Lemma elapsed_parts_dhms (d : Z) :
  0 <= d <= MaxInt64 -> elapsed_parts d = dhms (Z.quot d Second).
Proof.
  intros Hd. unfold MaxInt64 in Hd. unfold elapsed_parts, dhms. cbv zeta.
  change (24 * Hour) with 86400000000000.
  change Hour with 3600000000000. change Minute with 60000000000.
  change Second with 1000000000.
  assert (Hq : forall a b, 0 <= a -> 0 < b -> Z.quot a b = a / b)
    by (intros; apply Z.quot_div_nonneg; lia).
  assert (Hr : forall a b, 0 <= a -> 0 < b -> Z.rem a b = a mod b)
    by (intros; apply Z.rem_mod_nonneg; lia).
  rewrite (Hq d 86400000000000) by lia.
  set (days := d / 86400000000000).
  assert (Hdays : 0 <= days <= 106751) by (unfold days; Z.div_mod_to_equations; lia).
  rewrite (wrap64_small (days * 24)) by (unfold is_int64, MinInt64, MaxInt64; lia).
  rewrite (wrap64_small (days * 24 * 3600000000000))
    by (unfold is_int64, MinInt64, MaxInt64; lia).
  assert (Hd1 : d - days * 24 * 3600000000000 = d mod 86400000000000)
    by (unfold days; Z.div_mod_to_equations; lia).
  rewrite Hd1.
  pose proof (Z.mod_pos_bound d 86400000000000 ltac:(lia)) as B1.
  set (d1 := d mod 86400000000000) in *.
  rewrite (wrap64_small d1) by (unfold is_int64, MinInt64, MaxInt64; lia).
  rewrite (Hq d1 3600000000000) by lia.
  set (hours := d1 / 3600000000000).
  assert (Hhours : 0 <= hours < 24) by (unfold hours; Z.div_mod_to_equations; lia).
  rewrite (wrap64_small (hours * 3600000000000))
    by (unfold is_int64, MinInt64, MaxInt64; lia).
  assert (Hd2 : d1 - hours * 3600000000000 = d1 mod 3600000000000)
    by (unfold hours; Z.div_mod_to_equations; lia).
  rewrite Hd2.
  pose proof (Z.mod_pos_bound d1 3600000000000 ltac:(lia)) as B2.
  set (d2 := d1 mod 3600000000000) in *.
  rewrite (wrap64_small d2) by (unfold is_int64, MinInt64, MaxInt64; lia).
  rewrite (Hq d2 60000000000) by lia.
  set (mins := d2 / 60000000000).
  assert (Hmins : 0 <= mins < 60) by (unfold mins; Z.div_mod_to_equations; lia).
  rewrite (wrap64_small (mins * 60000000000))
    by (unfold is_int64, MinInt64, MaxInt64; lia).
  assert (Hd3 : d2 - mins * 60000000000 = d2 mod 60000000000)
    by (unfold mins; Z.div_mod_to_equations; lia).
  rewrite Hd3.
  pose proof (Z.mod_pos_bound d2 60000000000 ltac:(lia)) as B3.
  set (d3 := d2 mod 60000000000) in *.
  rewrite (wrap64_small d3) by (unfold is_int64, MinInt64, MaxInt64; lia).
  rewrite (Hq d3 1000000000) by lia.
  rewrite (Hq d 1000000000) by lia.
  set (t := d / 1000000000).
  assert (Ht : 0 <= t) by (unfold t; Z.div_mod_to_equations; lia).
  rewrite (Hq t 86400) by lia. rewrite (Hr t 86400) by lia.
  pose proof (Z.mod_pos_bound t 86400 ltac:(lia)) as C1.
  rewrite (Hq (t mod 86400) 3600) by lia. rewrite (Hr (t mod 86400) 3600) by lia.
  pose proof (Z.mod_pos_bound (t mod 86400) 3600 ltac:(lia)) as C2.
  rewrite (Hq ((t mod 86400) mod 3600) 60) by lia.
  rewrite (Hr ((t mod 86400) mod 3600) 60) by lia.
  assert (E1 : days = t / 86400).
  { unfold days, t. rewrite Z.div_div by lia. reflexivity. }
  assert (E2 : d1 / 1000000000 = t mod 86400).
  { unfold d1, t. Z.div_mod_to_equations. lia. }
  assert (E3 : hours = (t mod 86400) / 3600).
  { rewrite <- E2. unfold hours. rewrite Z.div_div by lia. reflexivity. }
  assert (E4 : d2 / 1000000000 = (t mod 86400) mod 3600).
  { rewrite <- E2. unfold d2. Z.div_mod_to_equations. lia. }
  assert (E5 : mins = ((t mod 86400) mod 3600) / 60).
  { rewrite <- E4. unfold mins. rewrite Z.div_div by lia. reflexivity. }
  assert (E6 : d3 / 1000000000 = ((t mod 86400) mod 3600) mod 60).
  { rewrite <- E4. unfold d3. Z.div_mod_to_equations. lia. }
  rewrite E1, E3, E5, E6. reflexivity.
Qed.

(** X3. [elapsedDHMS] of the Bor average program prints the size of
    a number of seconds as days, hours below 24, minutes below 60 and
    seconds below 60 that add up to it; the sign is dropped.  The lowest
    [int64], whose negation wraps, is left out. *)
Theorem elapsedDHMS_parts (t : Z) :
  is_int64 t -> t <> MinInt64 ->
  exists d h m s,
    elapsedDHMS t = render d h m s /\
    d * 86400 + h * 3600 + m * 60 + s = Z.abs t /\
    0 <= d /\ 0 <= h < 24 /\ 0 <= m < 60 /\ 0 <= s < 60.
Proof.
  intros [Hlo Hhi] Hne. unfold MinInt64, MaxInt64 in *.
  destruct (dhms_decompose (Z.abs t) ltac:(lia)) as (d & h & m & s & Hp & Hsum).
  exists d, h, m, s. split; [|exact Hsum].
  unfold elapsedDHMS. cbv zeta.
  assert (Habs : (if t <? 0 then wrap64 (- t) else t) = Z.abs t).
  { destruct (Z.ltb_spec t 0).
    - rewrite wrap64_small by (unfold is_int64, MinInt64, MaxInt64; lia). lia.
    - lia. }
  rewrite Habs, Hp. reflexivity.
Qed.

Lemma elapsedDHMS_parts_witness :
  exists d h m s,
    elapsedDHMS (-90061) = render d h m s /\
    d * 86400 + h * 3600 + m * 60 + s = Z.abs (-90061) /\
    0 <= d /\ 0 <= h < 24 /\ 0 <= m < 60 /\ 0 <= s < 60.
Proof.
  apply (elapsedDHMS_parts (-90061)).
  - unfold is_int64, MinInt64, MaxInt64. lia.
  - unfold MinInt64. lia.
Defined.



End Elapsed.

Section DeltaTime.
Import Text bor_hf_print.



End DeltaTime.

Section AbsoluteValue.
Import bor_hf.

(** X6. [absInt64] is the absolute value on every [int64] but the
    lowest, which it returns unchanged: it is the one input on which the
    result is negative. *)
Theorem absInt64_spec (v : Z) :
  is_int64 v ->
  absInt64 v = (if v =? MinInt64 then MinInt64 else Z.abs v) /\
  (0 <= absInt64 v <-> v <> MinInt64).
Proof.
  unfold is_int64, MinInt64, MaxInt64, absInt64. intros Hv.
  destruct (Z.eqb_spec v (- 2 ^ 63)) as [->|Hne].
  - split; [reflexivity|]. vm_compute. split; [intros H; elim H; reflexivity|].
    intros H. elim H. reflexivity.
  - destruct (Z.ltb_spec v 0) as [Hneg|Hpos].
    + rewrite wrap64_small by (unfold is_int64, MinInt64, MaxInt64; lia).
      split; [lia|]. split; [intros _; exact Hne | lia].
    + split; [lia|]. split; [intros _; exact Hne | lia].
Qed.

Lemma absInt64_spec_witness : absInt64 MinInt64 = MinInt64.
Proof.
  apply (proj1 (absInt64_spec MinInt64
                  ltac:(unfold is_int64, MinInt64, MaxInt64; lia))).
Defined.

End AbsoluteValue.

(** ** Decimal parsing *)

Section ParseDecimal.
Import Text Strconv.

Lemma is_dec_digit_range (ch : ascii) :
  is_dec_digit ch = true -> 0 <= Hex.byte ch - 48 <= 9.
Proof.
  unfold is_dec_digit. intros H. apply andb_true_iff in H as [H1 H2].
  apply Z.leb_le in H1, H2. lia.
Qed.

Lemma dec_value_from_ge (s : string) :
  forall acc, all_dec s = true -> 0 <= acc -> acc <= dec_value_from acc s.
Proof.
  induction s as [|ch r IH]; intros acc Hs Hacc; simpl in *; [lia|].
  apply andb_true_iff in Hs as [Hc Hr].
  pose proof (is_dec_digit_range ch Hc).
  specialize (IH (acc * 10 + (Hex.byte ch - 48)) Hr ltac:(lia)). lia.
Qed.

(** On decimal digits [ParseUint] computes the value, or reports that
    it is out of range. *)
Lemma ParseUint_loop_digits (s : string) :
  forall n,
    all_dec s = true -> 0 <= n <= MaxUint64 ->
    ParseUint_loop s n =
      if dec_value_from n s <=? MaxUint64 then (dec_value_from n s, None)
      else (MaxUint64, Some ErrRange).
Proof.
  induction s as [|ch r IH]; intros n Hs Hn.
  - simpl. destruct (Z.leb_spec n MaxUint64); [reflexivity | lia].
  - simpl in Hs. apply andb_true_iff in Hs as [Hc Hr].
    pose proof (is_dec_digit_range ch Hc) as Hd.
    unfold is_dec_digit in Hc.
    cbn [ParseUint_loop dec_value_from]. cbv zeta. rewrite Hc.
    destruct (Z.geb_spec (Hex.byte ch - 48) 10); [lia|].
    unfold cutoff, MaxUint64 in *.
    change (2 ^ 64 - 1) with 18446744073709551615 in *.
    change (18446744073709551615 / 10 + 1) with 1844674407370955162.
    pose proof (dec_value_from_ge r (n * 10 + (Hex.byte ch - 48)) Hr ltac:(lia)) as Hge.
    destruct (Z.geb_spec n 1844674407370955162) as [Hcut|Hcut].
    + destruct (Z.leb_spec (dec_value_from (n * 10 + (Hex.byte ch - 48)) r)
                  18446744073709551615); [lia | reflexivity].
    + unfold wrapU64, two64. change (2 ^ 64) with 18446744073709551616.
      rewrite (Z.mod_small (n * 10)) by lia.
      destruct (Z.le_gt_cases (n * 10 + (Hex.byte ch - 48)) 18446744073709551615)
        as [Hfit|Hover].
      * rewrite Z.mod_small by lia.
        destruct (Z.ltb_spec (n * 10 + (Hex.byte ch - 48)) (n * 10)); [lia|].
        destruct (Z.gtb_spec (n * 10 + (Hex.byte ch - 48)) 18446744073709551615); [lia|].
        simpl. apply IH; [exact Hr | lia].
      * replace ((n * 10 + (Hex.byte ch - 48)) mod 18446744073709551616)
          with (n * 10 + (Hex.byte ch - 48) - 18446744073709551616)
          by (apply Z.mod_unique with 1; lia).
        destruct (Z.ltb_spec (n * 10 + (Hex.byte ch - 48) - 18446744073709551616)
                    (n * 10)); [|lia].
        simpl.
        destruct (Z.leb_spec (dec_value_from (n * 10 + (Hex.byte ch - 48)) r)
                    18446744073709551615); [lia | reflexivity].
Qed.

(** On anything else it reports an error, with the largest value when
    the error is the range. *)
Lemma ParseUint_loop_not_digits (s : string) :
  forall n,
    all_dec s = false ->
    (exists v, ParseUint_loop s n = (v, Some ErrSyntax)) \/
    ParseUint_loop s n = (MaxUint64, Some ErrRange).
Proof.
  induction s as [|ch r IH]; intros n Hs; [discriminate|].
  cbn [ParseUint_loop]. cbv zeta. simpl in Hs. unfold is_dec_digit in Hs.
  destruct ((48 <=? Hex.byte ch) && (Hex.byte ch <=? 57)) eqn:Hc.
  - simpl in Hs.
    destruct (Hex.byte ch - 48 >=? 10); [eauto|].
    destruct (n >=? cutoff); [eauto|].
    destruct (_ || _); [eauto|]. apply IH. exact Hs.
  - destruct ((97 <=? lower (Hex.byte ch)) && (lower (Hex.byte ch) <=? 122)) eqn:Hl;
      [|eauto].
    apply andb_true_iff in Hl as [Hl _]. apply Z.leb_le in Hl.
    destruct (Z.geb_spec (lower (Hex.byte ch) - 97 + 10) 10); [eauto | lia].
Qed.

Lemma dec_value_nonneg (s : string) : all_dec s = true -> 0 <= dec_value s.
Proof. intros H. apply (dec_value_from_ge s 0 H). lia. Qed.

(** What [ParseInt] does with the digits once the sign is off. *)
Lemma ParseInt_tail (neg : bool) (s1 : string) :
  let tail :=
    match ParseUint s1 with
    | (_, Some ErrSyntax) => Err (error_of ErrSyntax)
    | (un, _) =>
        if negb neg && (un >=? 2 ^ 63) then Err (error_of ErrRange)
        else if neg && (un >? 2 ^ 63) then Err (error_of ErrRange)
        else Ok (if neg then wrap64 (- wrap64 un) else wrap64 un)
    end in
  (s1 = "" \/ all_dec s1 = false -> exists e, tail = Err e) /\
  (s1 <> "" -> all_dec s1 = true ->
   tail =
     if (if neg then 2 ^ 63 <? dec_value s1 else 2 ^ 63 <=? dec_value s1)
     then Err (error_of ErrRange)
     else Ok (if neg then - dec_value s1 else dec_value s1)).
Proof.
  cbv zeta. split.
  - intros [->|Hbad]; [simpl; eauto|].
    destruct s1 as [|c r]; [discriminate|]. unfold ParseUint.
    destruct (ParseUint_loop_not_digits (String c r) 0 Hbad) as [[v ->]| ->];
      [eauto|].
    destruct neg; simpl; eauto.
  - intros Hne Hall. destruct s1 as [|c r]; [congruence|]. unfold ParseUint.
    rewrite ParseUint_loop_digits
      by (try exact Hall; unfold MaxUint64; lia).
    fold (dec_value (String c r)).
    pose proof (dec_value_nonneg _ Hall) as Hnn.
    set (dv := dec_value (String c r)) in *.
    unfold MaxUint64. change (2 ^ 64 - 1) with 18446744073709551615.
    change (2 ^ 63) with 9223372036854775808.
    destruct (Z.leb_spec dv 18446744073709551615) as [Hfit|Hover].
    + destruct neg; simpl.
      * destruct (Z.gtb_spec dv 9223372036854775808);
          destruct (Z.ltb_spec 9223372036854775808 dv); try lia; [reflexivity|].
        f_equal. destruct (Z.eq_dec dv 9223372036854775808) as [->|Hd];
          [reflexivity|].
        rewrite (wrap64_small dv) by (unfold is_int64, MinInt64, MaxInt64; lia).
        apply wrap64_small. unfold is_int64, MinInt64, MaxInt64. lia.
      * destruct (Z.geb_spec dv 9223372036854775808);
          destruct (Z.leb_spec 9223372036854775808 dv); try lia; [reflexivity|].
        f_equal. apply wrap64_small. unfold is_int64, MinInt64, MaxInt64. lia.
    + destruct neg; simpl.
      * destruct (Z.ltb_spec 9223372036854775808 dv); [reflexivity | lia].
      * destruct (Z.leb_spec 9223372036854775808 dv); [reflexivity | lia].
Qed.


Lemma not_sign_of_digit (c : ascii) :
  is_dec_digit c = true -> Ascii.eqb c "+" = false /\ Ascii.eqb c "-" = false.
Proof.
  intros H. split.
  - destruct (Ascii.eqb_spec c "+") as [->|_]; [discriminate H | reflexivity].
  - destruct (Ascii.eqb_spec c "-") as [->|_]; [discriminate H | reflexivity].
Qed.
Lemma run_loop_app w pre post st :
  run_loop w (pre ++ post) st
  = (fst (run_loop w post (fst (run_loop w pre st))),
     snd (run_loop w pre st) ++ snd (run_loop w post (fst (run_loop w pre st)))).
Proof.
  unfold run_loop at 1. rewrite fold_left_app.
  fold (run_loop w pre st). destruct (run_loop w pre st) as [st1 failed1]. simpl.
  destruct (run_fold w post st1 failed1) as (Hst & Hfailed & _).
  rewrite <- Hst, <- Hfailed. by destruct (fold_left _ _ _).
Qed.

Lemma send_post_exhausted w text st :
  raised (send_message w (calls st) (truncate text)) = true →
  raised (send_message w (S (calls st)) (truncate text)) = true →
  raised (send_message w (S (S (calls st))) (truncate text)) = true →
  fst (send_post w text st) = false.
Proof.
  intros H0 H1 H2. unfold send_post. simpl.
  destruct (send_message w (calls st) (truncate text)); [discriminate|]. simpl.
  destruct (send_message w (S (calls st)) (truncate text)); [discriminate|]. simpl.
  destruct (send_message w (S (S (calls st))) (truncate text)); [discriminate|]. done.
Qed.

(** [run], once the application has started. *)
Lemma run_started w msgs st :
  app_start w = Ok tt →
  run w msgs st
  = match app_stop w with
    | Raise e => fail_with e (persist_failed (snd (run_loop w msgs st))
                                             (fst (run_loop w msgs st)))
    | Ok _ => persist_failed (snd (run_loop w msgs st)) (fst (run_loop w msgs st))
    end.
Proof.
  intros Hstart. unfold run. rewrite Hstart.
  by destruct (run_loop w msgs st) as [st' failed].
Qed.


Lemma persist_nothing st : persist_failed [] st = st.
Proof. done. Qed.

Lemma run_loop_failure w msgs st : failure (fst (run_loop w msgs st)) = failure st.
Proof.
  assert (Hsend : ∀ text remaining attempts delay st0,
    failure (snd (send_loop w text remaining attempts delay st0)) = failure st0).
  { intros text remaining. induction remaining as [|remaining IH];
      intros attempts delay st0; simpl; [done|].
    destruct (send_message w (calls st0) text); [done|]. by rewrite IH. }
  unfold run_loop. generalize (@nil string) as failed. revert st.
  induction msgs as [|msg msgs IH]; intros st failed; cbn [fold_left]; [done|].
  rewrite run_step_eq, IH. unfold after_message, send_post. cbn [record failure].
  apply Hsend.
Qed.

> TASK ITEM
Looking at the data above, write out exactly the lines that start at the one containing "set (d1 := d mod 86400000000000) in *." and end at the one containing "assert (E4 : d2"; include both and nothing beyond.

> COMPLETED TASK
  set (d1 := d mod 86400000000000) in *.
  rewrite (wrap64_small d1) by (unfold is_int64, MinInt64, MaxInt64; lia).
  rewrite (Hq d1 3600000000000) by lia.
  set (hours := d1 / 3600000000000).
  assert (Hhours : 0 <= hours < 24) by (unfold hours; Z.div_mod_to_equations; lia).
  rewrite (wrap64_small (hours * 3600000000000))
    by (unfold is_int64, MinInt64, MaxInt64; lia).
  assert (Hd2 : d1 - hours * 3600000000000 = d1 mod 3600000000000)
    by (unfold hours; Z.div_mod_to_equations; lia).
  rewrite Hd2.
  pose proof (Z.mod_pos_bound d1 3600000000000 ltac:(lia)) as B2.
  set (d2 := d1 mod 3600000000000) in *.
  rewrite (wrap64_small d2) by (unfold is_int64, MinInt64, MaxInt64; lia).
  rewrite (Hq d2 60000000000) by lia.
  set (mins := d2 / 60000000000).
  assert (Hmins : 0 <= mins < 60) by (unfold mins; Z.div_mod_to_equations; lia).
  rewrite (wrap64_small (mins * 60000000000))
    by (unfold is_int64, MinInt64, MaxInt64; lia).
  assert (Hd3 : d2 - mins * 60000000000 = d2 mod 60000000000)
    by (unfold mins; Z.div_mod_to_equations; lia).
  rewrite Hd3.
  pose proof (Z.mod_pos_bound d2 60000000000 ltac:(lia)) as B3.
  set (d3 := d2 mod 60000000000) in *.
  rewrite (wrap64_small d3) by (unfold is_int64, MinInt64, MaxInt64; lia).
  rewrite (Hq d3 1000000000) by lia.
  rewrite (Hq d 1000000000) by lia.
  set (t := d / 1000000000).
  assert (Ht : 0 <= t) by (unfold t; Z.div_mod_to_equations; lia).
  rewrite (Hq t 86400) by lia. rewrite (Hr t 86400) by lia.
  pose proof (Z.mod_pos_bound t 86400 ltac:(lia)) as C1.
  rewrite (Hq (t mod 86400) 3600) by lia. rewrite (Hr (t mod 86400) 3600) by lia.
  pose proof (Z.mod_pos_bound (t mod 86400) 3600 ltac:(lia)) as C2.
  rewrite (Hq ((t mod 86400) mod 3600) 60) by lia.
  rewrite (Hr ((t mod 86400) mod 3600) 60) by lia.
  assert (E1 : days = t / 86400).
  { unfold days, t. rewrite Z.div_div by lia. reflexivity. }
  assert (E2 : d1 / 1000000000 = t mod 86400).
  { unfold d1, t. Z.div_mod_to_equations. lia. }
  assert (E3 : hours = (t mod 86400) / 3600).
  { rewrite <- E2. unfold hours. rewrite Z.div_div by lia. reflexivity. }
  assert (E4 : d2 / 1000000000 = (t mod 86400) mod 3600).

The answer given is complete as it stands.